Main Article Content

Warsini Warsini
Budi Kristanto
Diyono Diyono
Tunjung Sri Yulianti

Abstract

Cedera dapat terjadi dimana saja, tempat yang paling sering menyebabkan cedera pada anak adalah lingkungan sekolah, karena anak menghabiskan banyak waktunya di sekolah. Pemahaman siswa tentang penanganan cedera pada situasi pra-rumah sakit masih menjadi masalah di sekolah karena sebagian besar siswa-siswi belum paham tentang penanganan cedera pada situasi pra-rumah sakit. Pertolongan yang buruk sebelum pasien mendapatkan pertolongan di rumah sakit sampai saat ini masih menjadi masalah yang sulit dipecahkan karena siswa-siswi sering menyepelekan cedera yang dialami. Untuk itu perlu diberikan edukasi tentang penanganan cedera pada situasi pra-rumah sakit di sekolah. Kegiatan pengabdian masyarakat ini bertujuan untuk meningkatkan pengetahuan siswa-siswi tentang penanganan cedera pada situasi pra-rumah sakit. Kegiatan ini dilakukan di SMA Batik 1 Surakarta yang dihadiri oleh 63 siswa. Metode yang digunakan dalam kegiatan ini adalah ceramah, demonstrasi, dan tanya jawab. Sebelum dan setelah kegiatan tim pengabdi memberikan kuesioner untuk mengukur tingkat pengetahuan peserta sebelum dan setelah diberikan edukasi. Hasil analisis tingkat pengetahuan mayoritas dengan tingkat pengetahuan baik sebesar 71% dan meningkat menjadi 77%. Dapat disimpulkan bahwa setelah diberikan edukasi pengetahuan peserta tentang penanganan cedera pada situasi pra-rumah sakit di sekolah meningkat.

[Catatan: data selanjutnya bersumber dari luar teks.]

Lemma skip_ws_safe p : begin ≤ p ≤ pend → wp (skip_ws m p pend) (λ q, p ≤ q ≤ pend).
Proof.
  intros Hp. eapply wp_mono; [apply scan_spec; lia|]. intros q [Hge Hle _ _]. lia.
Qed.

Lemma named_in_mono p q h : named_in p h → p ≤ q ≤ pend + 20 → named_in q h.
Proof.
  intros [Hk [Hh|(Hr & Hh)]] Hq; (split; [done|]); [by left|right]. split; [done|lia].
Qed.

Lemma label_other_safe p h : begin ≤ p → str_s (hdr_name h) = begin → kept h →
  wp (label_other m pend p h) (λ '(r, h), named_before r h).
Proof.
  intros Hp Hs Hk. unfold label_other. wp_step.
  eapply wp_mono; [apply scan_spec; lia|]. intros q [Hge Hle _ _].
  destruct (Z.ltb_spec q pend) as [Hlt|]; [|by apply label_error_named].
  wp_step. wp_step. cbn [hdr_name set_type]. rewrite Hs, to_int_small by lia.
  destruct (_ =? _).
  - wp_step. split; [|right; lia]. split; [done|]. right. split; [done|]. cbn. lia.
  - wp_step. eapply wp_mono; [apply skip_ws_safe; lia|]. cbn beta. intros q' Hq'.
    apply expect_colon_safe; [|lia]. split; [done|]. right. split; [done|]. cbn. lia.
Qed.

Lemma label_dc_end_safe p h : begin ≤ p → named_in p h →
  wp (label_dc_end m pend p h) (λ '(r, h), named_before r h).
Proof.
  intros Hp Hh. unfold label_dc_end.
  destruct (Z.leb_spec pend p); [apply label_error_named, Hh|].
  wp_step. eapply wp_mono; [apply skip_ws_safe; lia|]. cbn beta. intros q Hq.
  apply expect_colon_safe; [|lia]. eapply named_in_mono; [done|lia].
Qed.

Lemma label_dc_cont_safe p h : begin ≤ p → named_in p h → str_s (hdr_name h) = begin →
  wp (label_dc_cont m pend p h) (λ '(r, h), named_before r h).
Proof.
  intros Hp Hh Hs. unfold label_dc_cont.
  destruct (Z.leb_spec pend p); [apply label_error_named, Hh|].
  wp_step. wp_step. destruct (_ =? _).
  { wp_step. split; [eapply named_in_mono; [done|lia]|right; lia]. }
  destruct (is_sp _); [|apply label_other_safe; [done|done|apply Hh]].
  wp_step. eapply wp_mono; [apply skip_ws_safe; lia|]. cbn beta. intros q Hq.
  apply expect_colon_safe; [|lia]. eapply named_in_mono; [done|lia].
Qed.

Lemma bounded_safe t : ∀ o st val h, bounded t o st = true → st_ok st h →
  wp (x ← denote m t (begin + Z.of_nat o) val h; goto_label m pend x) (λ '(r, h), named_before r h).
Proof.
  induction t as [k| | | |k t IH|t IH|ty l t IH|d c IHc k IHk|i b c IHc k IHk|i b c IHc k IHk];
    intros o st val h Hb Hst; cbn [denote bounded] in *; rewrite ?andb_true_iff, ?Nat.leb_le, ?Nat.ltb_lt in Hb.
  - destruct st as [l|]; [|by destruct Hb]. rewrite Nat.leb_le in Hb. destruct Hst as (Hs & Hk & Hr & Hl).
    cbn. split; [|right; lia]. split; [done|]. right. split; [done|lia].
  - destruct st as [l|]; [|by destruct Hb]. rewrite Nat.leb_le in Hb. destruct Hst as (Hs & Hk & Hr & Hl).
    cbn. apply label_dc_end_safe; [lia|]. split; [done|]. right. split; [done|lia].
  - destruct Hst as (Hs & Hk & Hr & Hl). cbn. apply label_dc_cont_safe; [lia| |done].
    split; [done|]. destruct st as [l|]; [|by left]. rewrite Nat.leb_le in Hb. right. split; [done|lia].
  - destruct Hst as (Hs & Hk & Hr & Hl). cbn. apply label_other_safe; [lia|done|done].
  - unfold p_plus. replace (begin + Z.of_nat o + Z.of_nat k) with (begin + Z.of_nat (o + k)) by lia.
    by eapply IH.
  - unfold read_val, READ. destruct Hb as [Ho Hb].
    destruct (rd_valid m (begin + Z.of_nat o)) as [c0 ->]; [lia|].
    destruct (rd_valid m (begin + Z.of_nat o + 1)) as [c1 ->]; [lia|].
    destruct (rd_valid m (begin + Z.of_nat o + 2)) as [c2 ->]; [lia|].
    destruct (rd_valid m (begin + Z.of_nat o + 3)) as [c3 ->]; [lia|].
    by eapply IH.
  - unfold set_hdr. destruct Hb as [Hty Hb]. eapply IH; [done|]. by destruct Hst as (Hs & Hk & Hr & Hl).
  - unfold if_dword. destruct Hb as [Hc Hk]. destruct (_ =? _); [by eapply IHc|by eapply IHk].
  - unfold if_byte. destruct Hb as [[Hi Hc] Hk].
    destruct (rd_valid m (begin + Z.of_nat o + Z.of_nat i)) as [x ->]; [lia|]. cbn [mbind res_bind].
    destruct (_ =? _); [by eapply IHc|by eapply IHk].
  - unfold if_char. destruct Hb as [[Hi Hc] Hk].
    destruct (rd_valid m (begin + Z.of_nat o + Z.of_nat i)) as [x ->]; [lia|]. cbn [mbind res_bind].
    destruct (_ =? _); [by eapply IHc|by eapply IHk].
Qed.
End bounded.

Lemma parse_hname2_wp {P} m begin pend (hdr : hdr_field P) :
  mem_ok m → mbase m ≤ begin → begin ≤ pend → pend + 20 ≤ mlim m → hdr_type hdr = HDR_ERROR_T →
  wp (parse_hname2 m begin pend hdr) (λ '(r, h), named_before begin pend hdr r h).
Proof.
  intros Hm Hb Hle Hlim Hty. pose proof (mem_base _ Hm). pose proof (mem_size _ Hm).
  unfold parse_hname2. destruct (Z.ltb_spec (pend - begin) 4) as [|H4].
  { apply wp_ret. split; [split; [done|by left]|by left]. }
  unfold READ.
  destruct (rd_valid m begin) as [c0 ->]; [lia|]. destruct (rd_valid m (begin + 1)) as [c1 ->]; [lia|].
  destruct (rd_valid m (begin + 2)) as [c2 ->]; [lia|]. destruct (rd_valid m (begin + 3)) as [c3 ->]; [lia|].
  cbn [mbind res_bind mret res_ret].
  assert (Hst : st_ok begin hdr None (set_name (Str begin (str_len (hdr_name hdr))) hdr)).
  { split_and!; try done. cbn. by rewrite Hty. }
  pose proof (bounded_safe m begin pend Hb ltac:(lia) ltac:(lia) ltac:(lia) hdr hname_tree 0 None
    (LOWER_DWORD (word c0 c1 c2 c3)) _ hname_tree_bounded Hst) as H'.
  rewrite hname_tree_denotes, Z.add_0_r in H'. exact H'.
Qed.

(** C14: on every input [parse_hname2] terminates, reads at most 20 characters
    beyond the end that it was given, and either reports an error or a name that
    begins where it was told to. *)
Theorem parse_hname2_safe {P} m begin pend (hdr : hdr_field P) :
  mem_ok m → mbase m ≤ begin → begin ≤ pend → pend + 20 ≤ mlim m → hdr_type hdr = HDR_ERROR_T →
  wp (parse_hname2 m begin pend hdr) (λ '(r, h),
    hdr_type h = HDR_ERROR_T ∨
    str_s (hdr_name h) = begin ∧ 0 ≤ str_len (hdr_name h) ≤ r - begin ∧ begin ≤ r ≤ pend + 20).
Proof.
  intros Hm Hb Hle Hlim Hty. eapply wp_mono; [by apply parse_hname2_wp|].
  intros [r h] [[_ [Hh|(_ & Hh)]] _]; [by left|by right].
Qed.

Lemma parse_hname2_safe_witness :
  wp (parse_hname2 (block (chars "P-As" ++ repeat 0 20)) 4096 4100
    (HdrField HDR_ERROR_T null_str null_str 0 (@None unit) None None)) (λ '(r, h),
    hdr_type h = HDR_ERROR_T ∨
    str_s (hdr_name h) = 4096 ∧ 0 ≤ str_len (hdr_name h) ≤ r - 4096 ∧ 4096 ≤ r ≤ 4100 + 20).
Proof.
  apply parse_hname2_safe; [by apply mem_okb_ok|by vm_compute..].
Defined.

(** ** What the tree gets wrong *)

(** The type of the header field that a text begins with; [None] when memory
    behind the text is read. *)
Definition type_of (text : list Z) : option hdr_types_t :=
  match parse_hname2 (block text) 4096 (4096 + len text)
          (HdrField HDR_ERROR_T null_str null_str 0 (@None unit) None None) with
  | Ok (_, h) => Some (hdr_type h)
  | _ => None
  end.

(** With a blank, or with one more character, before the colon these two names get
    no type at all: the header field is an error. *)
Lemma feature_caps_blank :
  type_of (chars "Feature-Caps: a" ++ crlf) = Some HDR_FEATURE_CAPS_T ∧
  type_of (chars "Feature-Caps : a" ++ crlf) = Some HDR_ERROR_T ∧
  type_of (chars "Replacesx: a" ++ crlf) = Some HDR_ERROR_T.
Proof. by vm_compute. Qed.

(** [_pt_d_] is not ["pt-d"]. *)
Lemma accept_disposition_unknown :
  type_of (chars "Accept-Disposition: a" ++ crlf) = Some HDR_OTHER_T ∧
  type_of (chars "Acceptadisposition: a" ++ crlf) = Some HDR_ACCEPTDISPOSITION_T.
Proof. by vm_compute. Qed.

(** A tab before the colon: names that are compared with the separator, and the
    compact form of To, whose [case '\t'] is after a bit that no tab has. *)
Lemma tab_before_colon :
  type_of (chars "Via" ++ TAB :: chars ": a" ++ crlf) = Some HDR_OTHER_T ∧
  type_of (chars "From" ++ TAB :: chars ": a" ++ crlf) = Some HDR_FROM_T ∧
  type_of (chars "t" ++ TAB :: chars ": a" ++ crlf) = Some HDR_OTHER_T ∧
  type_of (chars "f" ++ TAB :: chars ": a" ++ crlf) = Some HDR_FROM_T.
Proof. by vm_compute. Qed.

(** The bit that makes letters lower case makes a zero a blank and a carriage
    return a hyphen. *)
Lemma lower_byte_of_controls :
  type_of (chars "Via" ++ NUL :: chars " : a" ++ crlf) = Some HDR_VIA_T ∧
  type_of (chars "Refer" ++ CR :: chars "To: a" ++ crlf) = Some HDR_REFER_TO_T.
Proof. by vm_compute. Qed.

(** Double words are read beyond the end. *)
Lemma hname_overrun : type_of (chars "p-as") = None ∧ type_of (chars "from") = Some HDR_ERROR_T.
Proof. by vm_compute. Qed.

Kata kunci: cedera, edukasi, luka, pra rumah sakit


Injuries can occur anywhere, the most common place causing injuries to children is the school environment, because children spend a lot of time at school. Students' understanding of pre-hospital injury management remains a problem in schools because most students do not understand how to handle injuries in pre-hospital situations. Poor care before patients receive help at the hospital remains a difficult problem to solve because students often underestimate the extent of injuries they experience. Therefore, it is necessary to provide education about pre-hospital injury management in schools. This community service activity aims to increase students' knowledge about pre-hospital injury management. This activity was carried out at SMA Batik 1 Surakarta and was attended by 63 students. The methods used in this activity were lectures, demonstrations, and questions and answers. Before and after the activity, the community service team administered questionnaires to measure the level of knowledge of participants before and after being given education. The results of the analysis of the level of knowledge of the majority with a good level of knowledge of 71% and increased to 77%. It can be concluded that after being given education, participants' knowledge about pre-hospital injury management in schools increased.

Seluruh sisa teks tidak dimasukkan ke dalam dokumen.